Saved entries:
- - -

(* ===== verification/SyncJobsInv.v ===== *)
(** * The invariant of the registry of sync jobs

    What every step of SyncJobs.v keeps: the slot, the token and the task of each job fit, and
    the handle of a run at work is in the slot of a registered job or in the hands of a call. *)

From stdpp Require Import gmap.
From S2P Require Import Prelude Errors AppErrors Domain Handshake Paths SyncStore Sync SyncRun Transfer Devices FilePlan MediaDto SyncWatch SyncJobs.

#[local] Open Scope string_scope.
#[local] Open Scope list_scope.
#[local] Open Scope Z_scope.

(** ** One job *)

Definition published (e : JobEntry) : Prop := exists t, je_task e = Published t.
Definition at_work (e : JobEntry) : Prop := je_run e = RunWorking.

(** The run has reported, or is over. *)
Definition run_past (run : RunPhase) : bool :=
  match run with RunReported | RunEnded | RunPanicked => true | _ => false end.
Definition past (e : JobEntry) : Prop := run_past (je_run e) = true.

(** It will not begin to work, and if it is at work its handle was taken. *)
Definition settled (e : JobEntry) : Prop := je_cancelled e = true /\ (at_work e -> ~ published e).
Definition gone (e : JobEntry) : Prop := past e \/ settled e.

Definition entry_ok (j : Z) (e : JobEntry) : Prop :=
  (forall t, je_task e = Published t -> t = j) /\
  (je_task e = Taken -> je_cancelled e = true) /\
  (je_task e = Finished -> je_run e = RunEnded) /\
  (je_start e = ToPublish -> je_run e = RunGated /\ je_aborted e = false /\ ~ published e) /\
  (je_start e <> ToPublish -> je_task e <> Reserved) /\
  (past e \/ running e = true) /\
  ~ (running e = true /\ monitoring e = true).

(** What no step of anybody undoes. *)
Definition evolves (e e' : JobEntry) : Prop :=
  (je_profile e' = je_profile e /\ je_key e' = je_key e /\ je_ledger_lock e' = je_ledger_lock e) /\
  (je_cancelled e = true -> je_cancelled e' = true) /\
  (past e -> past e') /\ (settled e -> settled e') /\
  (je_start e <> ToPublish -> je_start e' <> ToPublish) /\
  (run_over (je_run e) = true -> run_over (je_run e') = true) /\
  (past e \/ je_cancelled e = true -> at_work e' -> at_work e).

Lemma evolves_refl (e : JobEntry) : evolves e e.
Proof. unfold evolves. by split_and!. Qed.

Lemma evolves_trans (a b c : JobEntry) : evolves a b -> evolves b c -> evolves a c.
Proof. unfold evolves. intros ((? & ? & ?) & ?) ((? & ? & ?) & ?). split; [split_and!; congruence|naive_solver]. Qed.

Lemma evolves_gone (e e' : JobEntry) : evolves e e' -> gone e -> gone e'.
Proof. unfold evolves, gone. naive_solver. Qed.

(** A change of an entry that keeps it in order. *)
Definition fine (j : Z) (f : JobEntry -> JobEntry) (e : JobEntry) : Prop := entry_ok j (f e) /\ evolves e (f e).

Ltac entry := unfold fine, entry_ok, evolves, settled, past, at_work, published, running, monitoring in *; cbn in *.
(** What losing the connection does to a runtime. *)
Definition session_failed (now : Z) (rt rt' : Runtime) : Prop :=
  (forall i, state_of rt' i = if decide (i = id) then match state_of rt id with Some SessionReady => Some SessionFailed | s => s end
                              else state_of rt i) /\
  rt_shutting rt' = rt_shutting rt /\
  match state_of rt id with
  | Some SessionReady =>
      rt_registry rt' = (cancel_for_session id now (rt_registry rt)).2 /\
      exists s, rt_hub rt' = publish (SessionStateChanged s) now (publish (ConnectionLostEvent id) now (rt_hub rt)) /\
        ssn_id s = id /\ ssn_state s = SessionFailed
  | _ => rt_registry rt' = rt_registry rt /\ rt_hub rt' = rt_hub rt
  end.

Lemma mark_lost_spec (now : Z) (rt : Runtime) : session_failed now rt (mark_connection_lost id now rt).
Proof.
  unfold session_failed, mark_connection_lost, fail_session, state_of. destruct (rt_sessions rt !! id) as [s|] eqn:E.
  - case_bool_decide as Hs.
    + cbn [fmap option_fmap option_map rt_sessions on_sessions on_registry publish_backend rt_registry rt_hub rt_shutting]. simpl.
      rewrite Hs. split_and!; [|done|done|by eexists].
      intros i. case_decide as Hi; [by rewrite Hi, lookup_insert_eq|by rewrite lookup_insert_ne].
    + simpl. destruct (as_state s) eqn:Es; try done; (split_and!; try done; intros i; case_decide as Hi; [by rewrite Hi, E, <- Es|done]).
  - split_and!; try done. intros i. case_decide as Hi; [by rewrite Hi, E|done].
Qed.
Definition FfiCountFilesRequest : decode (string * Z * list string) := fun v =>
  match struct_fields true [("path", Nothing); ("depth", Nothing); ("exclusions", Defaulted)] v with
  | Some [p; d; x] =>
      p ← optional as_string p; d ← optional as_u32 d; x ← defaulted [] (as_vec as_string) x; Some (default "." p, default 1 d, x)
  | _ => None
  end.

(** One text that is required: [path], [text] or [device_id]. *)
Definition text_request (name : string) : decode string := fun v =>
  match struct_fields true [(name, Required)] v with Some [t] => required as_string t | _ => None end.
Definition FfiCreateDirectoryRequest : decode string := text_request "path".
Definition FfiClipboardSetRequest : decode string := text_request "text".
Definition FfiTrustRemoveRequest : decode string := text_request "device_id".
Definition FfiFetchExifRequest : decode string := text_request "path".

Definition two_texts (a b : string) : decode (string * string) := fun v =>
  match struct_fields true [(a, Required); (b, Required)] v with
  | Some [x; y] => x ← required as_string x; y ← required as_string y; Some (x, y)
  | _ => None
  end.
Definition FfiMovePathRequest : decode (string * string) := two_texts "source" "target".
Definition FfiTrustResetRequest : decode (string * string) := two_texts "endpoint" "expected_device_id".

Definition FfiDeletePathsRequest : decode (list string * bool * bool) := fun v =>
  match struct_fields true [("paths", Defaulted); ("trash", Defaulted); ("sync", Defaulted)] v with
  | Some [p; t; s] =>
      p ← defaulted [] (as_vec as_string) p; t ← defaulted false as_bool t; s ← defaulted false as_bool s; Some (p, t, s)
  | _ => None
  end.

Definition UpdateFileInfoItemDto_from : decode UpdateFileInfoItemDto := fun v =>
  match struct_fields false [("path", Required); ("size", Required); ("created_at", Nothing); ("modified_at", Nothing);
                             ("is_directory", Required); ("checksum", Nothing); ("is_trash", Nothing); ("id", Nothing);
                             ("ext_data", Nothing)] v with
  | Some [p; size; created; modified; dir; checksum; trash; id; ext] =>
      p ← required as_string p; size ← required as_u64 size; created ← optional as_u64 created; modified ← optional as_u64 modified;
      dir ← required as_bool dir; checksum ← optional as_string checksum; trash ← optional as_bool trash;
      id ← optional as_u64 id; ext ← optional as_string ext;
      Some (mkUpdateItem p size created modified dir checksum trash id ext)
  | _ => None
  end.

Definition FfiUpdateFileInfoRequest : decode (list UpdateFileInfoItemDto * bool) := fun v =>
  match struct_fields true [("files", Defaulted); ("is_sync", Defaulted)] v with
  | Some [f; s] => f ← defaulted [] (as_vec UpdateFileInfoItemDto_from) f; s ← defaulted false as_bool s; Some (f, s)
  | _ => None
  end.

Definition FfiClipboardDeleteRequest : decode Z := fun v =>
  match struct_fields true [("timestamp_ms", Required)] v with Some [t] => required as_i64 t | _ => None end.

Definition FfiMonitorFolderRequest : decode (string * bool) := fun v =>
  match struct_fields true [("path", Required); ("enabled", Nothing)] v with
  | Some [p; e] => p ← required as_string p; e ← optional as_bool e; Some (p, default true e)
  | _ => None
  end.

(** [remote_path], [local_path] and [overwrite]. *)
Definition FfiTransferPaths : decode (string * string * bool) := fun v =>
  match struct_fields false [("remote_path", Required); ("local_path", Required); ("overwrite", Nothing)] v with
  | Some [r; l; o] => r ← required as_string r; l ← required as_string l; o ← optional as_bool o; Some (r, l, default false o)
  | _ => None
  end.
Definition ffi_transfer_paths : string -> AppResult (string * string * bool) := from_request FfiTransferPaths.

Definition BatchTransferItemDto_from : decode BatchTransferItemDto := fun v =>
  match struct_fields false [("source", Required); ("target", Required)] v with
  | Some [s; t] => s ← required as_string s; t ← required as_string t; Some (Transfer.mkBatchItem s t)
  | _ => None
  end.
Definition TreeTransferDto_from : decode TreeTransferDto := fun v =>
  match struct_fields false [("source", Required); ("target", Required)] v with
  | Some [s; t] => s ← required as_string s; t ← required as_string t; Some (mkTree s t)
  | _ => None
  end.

- - -

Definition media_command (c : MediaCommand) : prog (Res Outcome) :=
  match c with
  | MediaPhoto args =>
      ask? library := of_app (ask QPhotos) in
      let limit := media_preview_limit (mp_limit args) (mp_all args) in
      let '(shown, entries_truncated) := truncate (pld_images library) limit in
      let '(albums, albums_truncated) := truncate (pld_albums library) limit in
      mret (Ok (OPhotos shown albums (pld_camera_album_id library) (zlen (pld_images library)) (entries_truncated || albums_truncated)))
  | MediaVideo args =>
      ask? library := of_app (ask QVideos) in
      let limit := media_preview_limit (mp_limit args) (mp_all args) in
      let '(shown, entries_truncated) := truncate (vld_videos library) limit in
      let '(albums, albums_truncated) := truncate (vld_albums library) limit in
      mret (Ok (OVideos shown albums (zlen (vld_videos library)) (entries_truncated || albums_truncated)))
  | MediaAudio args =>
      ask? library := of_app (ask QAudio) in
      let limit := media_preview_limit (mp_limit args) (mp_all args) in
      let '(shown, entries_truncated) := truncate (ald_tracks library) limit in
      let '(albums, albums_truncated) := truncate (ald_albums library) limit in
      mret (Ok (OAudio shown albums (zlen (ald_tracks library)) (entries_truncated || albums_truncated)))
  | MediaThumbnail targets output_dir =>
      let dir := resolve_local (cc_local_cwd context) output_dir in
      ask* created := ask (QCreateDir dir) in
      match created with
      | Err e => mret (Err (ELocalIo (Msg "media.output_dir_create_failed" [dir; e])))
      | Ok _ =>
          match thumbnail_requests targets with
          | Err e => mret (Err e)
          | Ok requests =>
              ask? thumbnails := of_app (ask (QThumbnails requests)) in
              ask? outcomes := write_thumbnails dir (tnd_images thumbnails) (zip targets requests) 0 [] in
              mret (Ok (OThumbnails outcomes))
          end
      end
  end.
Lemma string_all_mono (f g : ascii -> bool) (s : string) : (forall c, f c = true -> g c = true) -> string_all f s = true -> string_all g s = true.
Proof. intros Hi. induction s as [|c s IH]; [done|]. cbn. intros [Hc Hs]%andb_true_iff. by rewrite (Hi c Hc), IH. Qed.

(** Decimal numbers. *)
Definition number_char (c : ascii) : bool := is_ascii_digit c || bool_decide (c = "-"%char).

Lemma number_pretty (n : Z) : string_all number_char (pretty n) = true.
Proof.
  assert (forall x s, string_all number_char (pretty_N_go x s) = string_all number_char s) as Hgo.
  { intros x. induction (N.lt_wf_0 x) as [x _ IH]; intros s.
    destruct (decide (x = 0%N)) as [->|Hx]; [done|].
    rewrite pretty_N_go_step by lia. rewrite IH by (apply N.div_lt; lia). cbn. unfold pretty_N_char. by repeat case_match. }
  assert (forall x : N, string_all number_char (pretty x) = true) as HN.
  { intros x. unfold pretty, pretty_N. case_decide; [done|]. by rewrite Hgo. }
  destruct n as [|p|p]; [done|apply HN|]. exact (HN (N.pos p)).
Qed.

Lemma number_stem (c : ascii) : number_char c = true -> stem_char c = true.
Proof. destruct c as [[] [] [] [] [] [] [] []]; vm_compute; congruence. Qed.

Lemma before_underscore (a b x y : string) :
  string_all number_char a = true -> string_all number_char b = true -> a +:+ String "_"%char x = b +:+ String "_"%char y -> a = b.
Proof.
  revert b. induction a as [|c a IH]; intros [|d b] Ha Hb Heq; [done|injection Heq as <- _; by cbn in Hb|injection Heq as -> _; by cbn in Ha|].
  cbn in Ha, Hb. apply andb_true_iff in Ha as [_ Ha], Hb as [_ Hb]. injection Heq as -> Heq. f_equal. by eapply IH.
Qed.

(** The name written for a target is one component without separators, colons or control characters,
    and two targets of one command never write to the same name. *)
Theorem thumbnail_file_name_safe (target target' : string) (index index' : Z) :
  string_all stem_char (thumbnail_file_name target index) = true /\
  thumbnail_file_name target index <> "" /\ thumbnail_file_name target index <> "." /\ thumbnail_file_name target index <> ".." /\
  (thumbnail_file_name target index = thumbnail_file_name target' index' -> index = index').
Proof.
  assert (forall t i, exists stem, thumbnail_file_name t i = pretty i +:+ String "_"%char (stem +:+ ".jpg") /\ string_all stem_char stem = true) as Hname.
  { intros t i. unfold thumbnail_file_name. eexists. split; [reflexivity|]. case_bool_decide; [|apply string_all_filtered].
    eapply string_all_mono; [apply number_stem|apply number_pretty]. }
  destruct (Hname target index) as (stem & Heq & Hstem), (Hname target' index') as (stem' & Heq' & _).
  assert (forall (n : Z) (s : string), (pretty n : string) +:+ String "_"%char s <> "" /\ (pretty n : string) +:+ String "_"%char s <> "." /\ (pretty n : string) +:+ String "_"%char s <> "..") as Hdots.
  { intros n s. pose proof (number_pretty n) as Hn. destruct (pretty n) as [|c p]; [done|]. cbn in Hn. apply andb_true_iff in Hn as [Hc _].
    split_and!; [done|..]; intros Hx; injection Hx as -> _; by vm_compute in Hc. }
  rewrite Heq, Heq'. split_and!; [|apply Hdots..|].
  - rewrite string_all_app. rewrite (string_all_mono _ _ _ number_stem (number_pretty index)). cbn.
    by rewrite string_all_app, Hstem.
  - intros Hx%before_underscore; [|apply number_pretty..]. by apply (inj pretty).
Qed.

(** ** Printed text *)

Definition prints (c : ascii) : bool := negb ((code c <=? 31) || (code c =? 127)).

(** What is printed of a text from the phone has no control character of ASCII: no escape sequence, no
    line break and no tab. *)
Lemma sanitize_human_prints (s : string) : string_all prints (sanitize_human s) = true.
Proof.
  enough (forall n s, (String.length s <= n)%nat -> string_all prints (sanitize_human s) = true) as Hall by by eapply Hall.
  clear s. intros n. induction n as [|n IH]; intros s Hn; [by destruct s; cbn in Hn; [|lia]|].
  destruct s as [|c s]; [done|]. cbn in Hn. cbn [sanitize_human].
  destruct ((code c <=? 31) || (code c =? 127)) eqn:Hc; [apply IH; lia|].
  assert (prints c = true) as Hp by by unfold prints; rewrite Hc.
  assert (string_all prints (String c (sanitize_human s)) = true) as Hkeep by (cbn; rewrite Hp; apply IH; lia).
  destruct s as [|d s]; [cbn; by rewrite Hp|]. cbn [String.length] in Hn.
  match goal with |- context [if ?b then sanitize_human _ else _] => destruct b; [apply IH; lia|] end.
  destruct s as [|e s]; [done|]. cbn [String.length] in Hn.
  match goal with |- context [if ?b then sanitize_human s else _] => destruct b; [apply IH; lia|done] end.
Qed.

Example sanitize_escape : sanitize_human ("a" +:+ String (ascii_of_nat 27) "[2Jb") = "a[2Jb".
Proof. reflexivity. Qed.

- - -

• Task to complete: Look above for the line containing "clear s. intros" and the line containing "Proof. reflexivity. Qed.". Transcribe both, with the lines between them, exactly.

• Output of the exercise:
  clear s. intros n. induction n as [|n IH]; intros s Hn; [by destruct s; cbn in Hn; [|lia]|].
  destruct s as [|c s]; [done|]. cbn in Hn. cbn [sanitize_human].
  destruct ((code c <=? 31) || (code c =? 127)) eqn:Hc; [apply IH; lia|].
  assert (prints c = true) as Hp by by unfold prints; rewrite Hc.
  assert (string_all prints (String c (sanitize_human s)) = true) as Hkeep by (cbn; rewrite Hp; apply IH; lia).
  destruct s as [|d s]; [cbn; by rewrite Hp|]. cbn [String.length] in Hn.
  match goal with |- context [if ?b then sanitize_human _ else _] => destruct b; [apply IH; lia|] end.
  destruct s as [|e s]; [done|]. cbn [String.length] in Hn.
  match goal with |- context [if ?b then sanitize_human s else _] => destruct b; [apply IH; lia|done] end.
Qed.

Example sanitize_escape : sanitize_human ("a" +:+ String (ascii_of_nat 27) "[2Jb") = "a[2Jb".
Proof. reflexivity. Qed.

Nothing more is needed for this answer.